**Task to carry out**
Both the line below containing "split; [reflexivity|]. split;" and the line containing "infinity and zero. *)", along with every line between them, should be repeated exactly; no other line belongs in the answer.

[Excerpts from a dataset]
⁂

(** With [n] bits still to read, the quotient and remainder of the bits
    already read are in place; reading the rest gives those of the whole
    dividend. *)
Lemma udiv_loop_spec (n : nat) :
  forall fuel dividend divisor quotient remainder,
    (n < fuel)%nat -> (n <= 32)%nat ->
    0 <= dividend < 4294967296 -> 0 < divisor < 4294967296 ->
    quotient = Z.shiftr dividend (Z.of_nat n) / divisor * 2 ^ Z.of_nat n ->
    remainder = Z.shiftr dividend (Z.of_nat n) mod divisor ->
    udiv_loop fuel (Z.of_nat n - 1) dividend divisor quotient remainder
    = Some (dividend / divisor, dividend mod divisor).
Proof.
  induction n as [|n IH];
    intros fuel dividend divisor quotient remainder Hfuel Hn Hdiv Hd Hq Hr;
    (destruct fuel as [|fuel]; [lia|]); cbn [udiv_loop].
  - change (Z.of_nat 0 - 1) with (-1). change (-1 >=? 0) with false.
    cbn [Z.of_nat] in Hq, Hr. rewrite Z.shiftr_0_r in Hq, Hr.
    change (2 ^ 0) with 1 in Hq. rewrite Z.mul_1_r in Hq. subst. reflexivity.
  - replace (Z.of_nat (S n) - 1) with (Z.of_nat n) by lia.
    replace (Z.of_nat (S n)) with (Z.of_nat n + 1) in Hq, Hr by lia.
    set (i := Z.of_nat n) in *.
    assert (Hi : 0 <= i <= 31) by lia.
    destruct (Z.geb_spec i 0); [|lia].
    destruct (shiftr_step dividend i) as [Hstep Hbit]; [lia|lia|].
    pose proof (shiftr_bound dividend (i + 1) Hdiv ltac:(lia)) as Hhigh.
    set (h := Z.shiftr dividend (i + 1)) in *.
    set (b := Z.land (Z.shiftr dividend i) 1) in *.
    assert (Hp31 : 2 ^ (32 - (i + 1)) <= 2147483648).
    { change 2147483648 with (2 ^ 31). apply Z.pow_le_mono_r; lia. }
    pose proof (Z.mod_pos_bound h divisor ltac:(lia)) as Hrem.
    assert (Hrh : h mod divisor <= h) by (apply Z.mod_le; lia).
    rewrite Hr. rewrite Z.shiftl_mul_pow2 by lia.
    rewrite (u32_small (h mod divisor * 2 ^ 1)) by (change (2 ^ 1) with 2; lia).
    rewrite (lor_disjoint_add (h mod divisor) b 1) by (change (2 ^ 1) with 2; lia).
    change (2 ^ 1) with 2.
    destruct (div_mod_shift_in divisor h b) as [Hdq Hdr]; [lia|lia|lia|].
    rewrite <- Hstep in Hdq, Hdr.
    replace (h mod divisor * 2 + b) with (2 * (h mod divisor) + b) by lia.
    rewrite (s32_small (i - 1)) by lia.
    destruct (Z.geb_spec (2 * (h mod divisor) + b) divisor) as [Hge|Hlt].
    + apply IH; try lia.
      * rewrite Hdq, Hq. rewrite Z.shiftl_mul_pow2, Z.mul_1_l by lia.
        assert (Hpi : 0 < 2 ^ i <= 2 ^ 31) by (apply pow2_le_mono; lia).
        change (2 ^ 31) with 2147483648 in Hpi.
        rewrite (u32_small (2 ^ i)) by lia.
        assert (Hpi1 : 2 ^ (i + 1) = 2 * 2 ^ i)
          by (rewrite Z.pow_add_r by lia; change (2 ^ 1) with 2; ring).
        rewrite lor_disjoint_add by lia. rewrite Hpi1. ring.
      * rewrite Hdr. apply u32_small. lia.
    + apply IH; try lia.
      * rewrite Hdq, Hq. rewrite Z.pow_add_r by lia. change (2 ^ 1) with 2. ring.
Qed.

(** [umod] runs the loop of [udiv] and keeps the remainder. *)
Lemma umod_loop_udiv_loop (fuel : nat) :
  forall i dividend divisor quotient remainder,
    umod_loop fuel i dividend divisor remainder
    = match udiv_loop fuel i dividend divisor quotient remainder with
      | Some (_, r) => Some r
      | None => None
      end.
Proof.
  induction fuel as [|fuel IH]; intros i dividend divisor quotient remainder;
    [reflexivity|].
  cbn [umod_loop udiv_loop].
  destruct (i >=? 0); [|reflexivity].
  destruct (_ >=? divisor); apply IH.
Qed.

Lemma udiv_loop_run dividend divisor :
  0 <= dividend < 4294967296 -> 0 < divisor < 4294967296 ->
  udiv_loop 33 31 dividend divisor 0 0
  = Some (dividend / divisor, dividend mod divisor).
Proof.
  intros Ha Hb.
  assert (Hhigh : Z.shiftr dividend (Z.of_nat 32) = 0).
  { rewrite Z.shiftr_div_pow2 by lia. change (2 ^ Z.of_nat 32) with 4294967296.
    apply Z.div_small. exact Ha. }
  apply (udiv_loop_spec 32 33); try lia; rewrite Hhigh.
  - rewrite Z.div_0_l by lia. reflexivity.
  - rewrite Z.mod_0_l by lia. reflexivity.
Qed.

(** X1: for 32-bit operands [udiv] returns the integer quotient, and 0 for
    a zero divisor. *)
Theorem udiv_is_quotient (dividend divisor : Z) :
  0 <= dividend < 4294967296 -> 0 <= divisor < 4294967296 ->
  udiv dividend divisor = Some (if divisor =? 0 then 0 else dividend / divisor).
Proof.
  intros Ha Hb. unfold udiv.
  destruct (Z.eqb_spec divisor 0) as [E|E]; [reflexivity|].
  rewrite udiv_loop_run by lia. reflexivity.
Qed.

Lemma udiv_is_quotient_witness :
  udiv 4294967295 7 = Some 613566756 /\ udiv 4294967295 0 = Some 0.
Proof.
  split.
  - apply (udiv_is_quotient 4294967295 7); lia.
  - apply (udiv_is_quotient 4294967295 0); lia.
Defined.

(** X2: for 32-bit operands [umod] returns the remainder of the integer
    division, and 0 for a zero divisor. *)
Theorem umod_is_remainder (dividend divisor : Z) :
  0 <= dividend < 4294967296 -> 0 <= divisor < 4294967296 ->
  umod dividend divisor = Some (if divisor =? 0 then 0 else dividend mod divisor).
Proof.
  intros Ha Hb. unfold umod.
  destruct (Z.eqb_spec divisor 0) as [E|E]; [reflexivity|].
  rewrite (umod_loop_udiv_loop 33 31 dividend divisor 0 0).
  rewrite udiv_loop_run by lia. reflexivity.
Qed.

Lemma umod_is_remainder_witness :
  umod 4294967295 4294967294 = Some 1 /\ umod 12345 0 = Some 0.
Proof.
  split.
  - apply (umod_is_remainder 4294967295 4294967294); lia.
  - apply (umod_is_remainder 12345 0); lia.
Defined.

(** X3: [udiv] and [umod] fit together: for a nonzero divisor the dividend
    is quotient times divisor plus remainder, with the remainder below the
    divisor. *)
Theorem udiv_umod_recompose (dividend divisor : Z) :
  0 <= dividend < 4294967296 -> 0 < divisor < 4294967296 ->
  exists quotient remainder,
    udiv dividend divisor = Some quotient
    /\ umod dividend divisor = Some remainder
    /\ dividend = quotient * divisor + remainder
    /\ 0 <= remainder < divisor
    /\ 0 <= quotient <= dividend.
Proof.
  intros Ha Hb. exists (dividend / divisor), (dividend mod divisor).
  unfold udiv, umod.
  destruct (Z.eqb_spec divisor 0) as [E|_]; [lia|].
  rewrite (umod_loop_udiv_loop 33 31 dividend divisor 0 0).
  rewrite udiv_loop_run by lia. cbn [bind].
  split; [reflexivity|]. split; [reflexivity|].
  pose proof (Z.div_mod dividend divisor ltac:(lia)).
  pose proof (Z.mod_pos_bound dividend divisor ltac:(lia)).
  assert (0 <= dividend / divisor) by (apply Z.div_pos; lia).
  assert (dividend / divisor <= dividend) by (apply Z.div_le_upper_bound; nia).
  repeat split; lia.
Qed.

Lemma udiv_umod_recompose_witness :
  exists quotient remainder,
    udiv 1000000007 65536 = Some quotient
    /\ umod 1000000007 65536 = Some remainder
    /\ 1000000007 = quotient * 65536 + remainder
    /\ 0 <= remainder < 65536
    /\ 0 <= quotient <= 1000000007.
Proof. apply udiv_umod_recompose; lia. Defined.

(** ** Classification and the field round trip *)

(** X4: the three predicates exclude one another: no pattern is two of NaN,
    infinity and zero. *)
Theorem bf16_predicates_exclusive (a : bf16_t) :
  bf16_isnan a && bf16_isinf a = false
  /\ bf16_isnan a && bf16_iszero a = false
  /\ bf16_isinf a && bf16_iszero a = false.
Proof.
  rewrite bf16_isnan_fields, bf16_isinf_fields, bf16_iszero_fields.
  destruct (Z.eqb_spec (bf16_exp a) 255) as [E|E];
    [rewrite E|]; destruct (bf16_exp a =? 0); destruct (bf16_mant a =? 0);
    repeat split; reflexivity.
Qed.

(** X5: the predicates do not look at the sign bit: a 16-bit pattern and
    the pattern with the sign flipped, as [bf16_sub] flips it, are
    classified alike, and flipping twice gives the pattern back. *)
Theorem bf16_flip_sign_keeps_class (a : bf16_t) :
  bf16_wf a ->
  bf16_isnan (bf16_flip_sign a) = bf16_isnan a
  /\ bf16_isinf (bf16_flip_sign a) = bf16_isinf a
  /\ bf16_iszero (bf16_flip_sign a) = bf16_iszero a
  /\ bf16_flip_sign (bf16_flip_sign a) = a
  /\ bf16_flip_sign a <> a.
Proof.
  intros Hwf. destruct (bf16_flip_sign_fields a Hwf) as (Hs & He & Hm).
  rewrite !bf16_isnan_fields, !bf16_isinf_fields, !bf16_iszero_fields, He, Hm.
  repeat split.
  - assert (Hwf' : bf16_wf (bf16_flip_sign a)).
    { unfold bf16_wf. rewrite bf16_flip_sign_bits by exact Hwf.
      unfold bf16_wf in Hwf. destruct (bits a <? 32768) eqn:E;
        [apply Z.ltb_lt in E|apply Z.ltb_ge in E]; lia. }
    pose proof (bf16_flip_sign_bits _ Hwf') as H2.
    rewrite (bf16_flip_sign_bits a Hwf) in H2.
    destruct (bf16_flip_sign (bf16_flip_sign a)) as [x2]. destruct a as [x].
    cbn [bits] in *. f_equal. unfold bf16_wf in Hwf. cbn [bits] in Hwf.
    destruct (Z.ltb_spec x 32768);
      [destruct (Z.ltb_spec (x + 32768) 32768)|destruct (Z.ltb_spec (x - 32768) 32768)];
      lia.
  - intros E. rewrite E in Hs. pose proof (bf16_sign_range a). lia.
Qed.

Lemma bf16_flip_sign_keeps_class_witness :
  bf16_isnan (bf16_flip_sign {| bits := 0x7FC1 |}) = bf16_isnan {| bits := 0x7FC1 |}
  /\ bf16_isinf (bf16_flip_sign {| bits := 0x7FC1 |}) = bf16_isinf {| bits := 0x7FC1 |}
  /\ bf16_iszero (bf16_flip_sign {| bits := 0x7FC1 |}) = bf16_iszero {| bits := 0x7FC1 |}
  /\ bf16_flip_sign (bf16_flip_sign {| bits := 0x7FC1 |}) = {| bits := 0x7FC1 |}
  /\ bf16_flip_sign {| bits := 0x7FC1 |} <> {| bits := 0x7FC1 |}.
Proof. apply bf16_flip_sign_keeps_class. unfold bf16_wf. cbn. lia. Defined.

(** X6: packing the three fields of a 16-bit pattern gives the pattern
    back. *)
Theorem bf16_pack_of_fields (a : bf16_t) :
  bf16_wf a ->
  bf16_pack (bf16_sign a) (bf16_exp a) (bf16_mant a) = a.
Proof.
  intros Hwf.
  pose proof (bf16_pack_bits (bf16_sign a) (bf16_exp a) (bf16_mant a)
                (bf16_sign_range a)) as Hp.
  pose proof (bf16_fields a Hwf) as Hf.
  pose proof (bf16_exp_range a). pose proof (bf16_mant_range a).
  rewrite (Z.mod_small (bf16_exp a)), (Z.mod_small (bf16_mant a)) in Hp by lia.
  destruct (bf16_pack _ _ _) as [x]. destruct a as [y]. cbn [bits] in *.
  f_equal. lia.
Qed.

⁂

**Written reply**
  split; [reflexivity|]. split; [reflexivity|].
  pose proof (Z.div_mod dividend divisor ltac:(lia)).
  pose proof (Z.mod_pos_bound dividend divisor ltac:(lia)).
  assert (0 <= dividend / divisor) by (apply Z.div_pos; lia).
  assert (dividend / divisor <= dividend) by (apply Z.div_le_upper_bound; nia).
  repeat split; lia.
Qed.

Lemma udiv_umod_recompose_witness :
  exists quotient remainder,
    udiv 1000000007 65536 = Some quotient
    /\ umod 1000000007 65536 = Some remainder
    /\ 1000000007 = quotient * 65536 + remainder
    /\ 0 <= remainder < 65536
    /\ 0 <= quotient <= 1000000007.
Proof. apply udiv_umod_recompose; lia. Defined.

(** ** Classification and the field round trip *)

(** X4: the three predicates exclude one another: no pattern is two of NaN,
    infinity and zero. *)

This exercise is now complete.